Reversal of multidrug resistance by methoxypolyethylene glycol-block-polycaprolactone diblock copolymers through the inhibition of P-glycoprotein function.

Overexpression of P-glycoprotein (Pgp) is one of the major limitations in cancer chemotherapy. Previous work has shown that amphiphilic diblock copolymers composed of methoxypolyethylene glycol-block-polycaprolactone (MePEG-b-PCL) diblock copolymers enhanced the cellular accumulation of Pgp substrates by modulating the function of this drug efflux transporter. The objective of this work was to determine whether MePEG-b-PCL diblock copolymers modulated Pgp function in multidrug resistant (MDR) cancer cells.
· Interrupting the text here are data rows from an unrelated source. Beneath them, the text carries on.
(** * Harbor UI: authentication and account-lifecycle handlers

    A shallow embedding of [src/ui/controllers/base.go] (the
    [CommonController] handlers [Login], [UserExists], [SendResetEmail],
    [ResetPassword], [Oauth] with their helpers [isUserResetable] and
    [createUser]) and of the part of [src/common/dao/user.go] that holds
    [Register] and [UserExists].

    Handlers are state transformers over a request state that holds the
    user table, the session, the response written so far and the mail
    dispatch log.  Whatever the handlers obtain from outside the process
    (configuration, the template file, the SMTP server, the OAuth provider,
    the random generator, the clock, failures of the database) is read from
    a [World] of oracles.

    Left out: the calls to the logger, which write nothing a caller or a
    later request can see, and the construction of the HTTP client that
    [Oauth] hands to the exchange, which cannot fail once the certificate
    pool is loaded. *)

From Stdlib Require Import ZArith String Ascii List Bool Lia.
From stdpp Require Import gmap strings.
Import ListNotations.

Local Open Scope string_scope.
Local Open Scope Z_scope.

(** ** Go values *)

(** A Go [error] is represented by its message. *)
Definition error := string.

(** Result of a collaborator whose value is only read when [err == nil]. *)
Inductive result (A : Type) : Type :=
| Ok (a : A)
| Err (e : error).
Arguments Ok {A} a.
Arguments Err {A} e.

(** ** [regexp.MatchString] on the pattern of [SendResetEmail]

    The pattern is anchored with [^] and [$], so a match is a match of the
    whole input.  Regular expressions are matched by derivatives.  The
    classes of the pattern that exclude characters exclude ASCII characters
    only, and the counted classes are ASCII, so matching bytes agrees
    with matching runes. *)

Inductive regex : Type :=
| re_none
| re_eps
| re_set (p : ascii -> bool)
| re_cat (r s : regex)
| re_alt (r s : regex)
| re_star (r : regex).

Fixpoint re_nullable (r : regex) : bool :=
  match r with
  | re_none => false
  | re_eps => true
  | re_set _ => false
  | re_cat r s => re_nullable r && re_nullable s
  | re_alt r s => re_nullable r || re_nullable s
  | re_star _ => true
  end.

Definition mk_cat (r s : regex) : regex :=
  match r, s with
  | re_none, _ => re_none
  | _, re_none => re_none
  | re_eps, _ => s
  | _, _ => re_cat r s
  end.

Definition mk_alt (r s : regex) : regex :=
  match r, s with
  | re_none, _ => s
  | _, re_none => r
  | _, _ => re_alt r s
  end.

Fixpoint re_deriv (c : ascii) (r : regex) : regex :=
  match r with
  | re_none => re_none
  | re_eps => re_none
  | re_set p => if p c then re_eps else re_none
  | re_cat r s =>
      if re_nullable r
      then mk_alt (mk_cat (re_deriv c r) s) (re_deriv c s)
      else mk_cat (re_deriv c r) s
  | re_alt r s => mk_alt (re_deriv c r) (re_deriv c s)
  | re_star r => mk_cat (re_deriv c r) (re_star r)
  end.

Fixpoint re_match (r : regex) (s : string) : bool :=
  match s with
  | EmptyString => re_nullable r
  | String c s' => re_match (re_deriv c r) s'
  end.

Definition re_plus (r : regex) : regex := re_cat r (re_star r).
Definition re_opt (r : regex) : regex := re_alt re_eps r.
(** [r{1,3}] *)
Definition re_1_3 (r : regex) : regex := re_cat r (re_opt (re_cat r (re_opt r))).
(** [r{2,}] *)
Definition re_2_up (r : regex) : regex := re_cat r (re_cat r (re_star r)).
Definition re_chr (c : ascii) : regex := re_set (Ascii.eqb c).

Definition code_in (lo hi : N) (c : ascii) : bool :=
  let n := N_of_ascii c in (N.leb lo n && N.leb n hi)%bool.

Definition is_digit (c : ascii) : bool := code_in 48 57 c.
Definition is_alpha (c : ascii) : bool := code_in 65 90 c || code_in 97 122 c.

(** [\s] of RE2: tab, newline, form feed, carriage return, space. *)
Definition is_space (c : ascii) : bool :=
  let n := N_of_ascii c in
  (N.eqb n 9 || N.eqb n 10 || N.eqb n 12 || N.eqb n 13 || N.eqb n 32)%bool.

(** The negated class of the local part: anything but angle brackets,
    parentheses, square brackets, backslash, dot, comma, semicolon, colon,
    white space, the at sign and the double quote. *)
Definition is_atom_char (c : ascii) : bool :=
  negb (existsb (Ascii.eqb c)
          ["<"; ">"; "("; ")"; "["; "]"; "\"; "."; ","; ";"; ":"; "@"; "034"]%char
        || is_space c).

(** [.] without the [s] flag: any character but newline. *)
Definition is_dot (c : ascii) : bool := negb (N.eqb (N_of_ascii c) 10).

(** Letters, the hyphen and digits: the class of a domain label. *)
Definition is_label_char (c : ascii) : bool :=
  is_alpha c || Ascii.eqb c "-"%char || is_digit c.

(** Local part: atoms of one or more class characters separated by single
    dots, or one or more arbitrary characters between double quotes. *)
Definition re_local_part : regex :=
  re_alt
    (re_cat (re_plus (re_set is_atom_char))
            (re_star (re_cat (re_chr ".") (re_plus (re_set is_atom_char)))))
    (re_cat (re_chr "034") (re_cat (re_plus (re_set is_dot)) (re_chr "034"))).

(** Domain: four groups of one to three digits separated by dots between
    square brackets, or one or more labels of letters, digits and hyphens,
    each followed by a dot, and then two or more letters. *)
Definition re_domain : regex :=
  let octet := re_1_3 (re_set is_digit) in
  let dot := re_chr "." in
  re_alt
    (re_cat (re_chr "[")
       (re_cat octet (re_cat dot (re_cat octet (re_cat dot
         (re_cat octet (re_cat dot (re_cat octet (re_chr "]")))))))))
    (re_cat (re_plus (re_cat (re_plus (re_set is_label_char)) dot))
            (re_2_up (re_set is_alpha))).

Definition email_pattern : regex :=
  re_cat re_local_part (re_cat (re_chr "@") re_domain).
The diblock copolymer enhanced the accumulation of various Pgp substrates in Pgp overexpressing MDR cells but did not influence substrate accumulation in non-Pgp expressing cells. Treatment of MDR cells with the diblock copolymer enhanced paclitaxel (ptx) and doxorubicin (dox) accumulation. Following uptake, ptx was rapidly effluxed from MDR cells whereas diblock copolymer treatment retained dox inside MDR cells. Treatment of MDR cells with the diblock copolymer reversed drug resistance to dox but not ptx. However, resistance to ptx was reversed by verapamil, which indicated that a sustained inhibition of Pgp was required for ptx to induce cytotoxicity in MDR cells. Taken together, these results highlight the potential of MePEG-b-PCL diblock copolymer to reverse drug resistance in MDR cancer cells through inhibition of Pgp function, making it a promising candidate for overcoming MDR.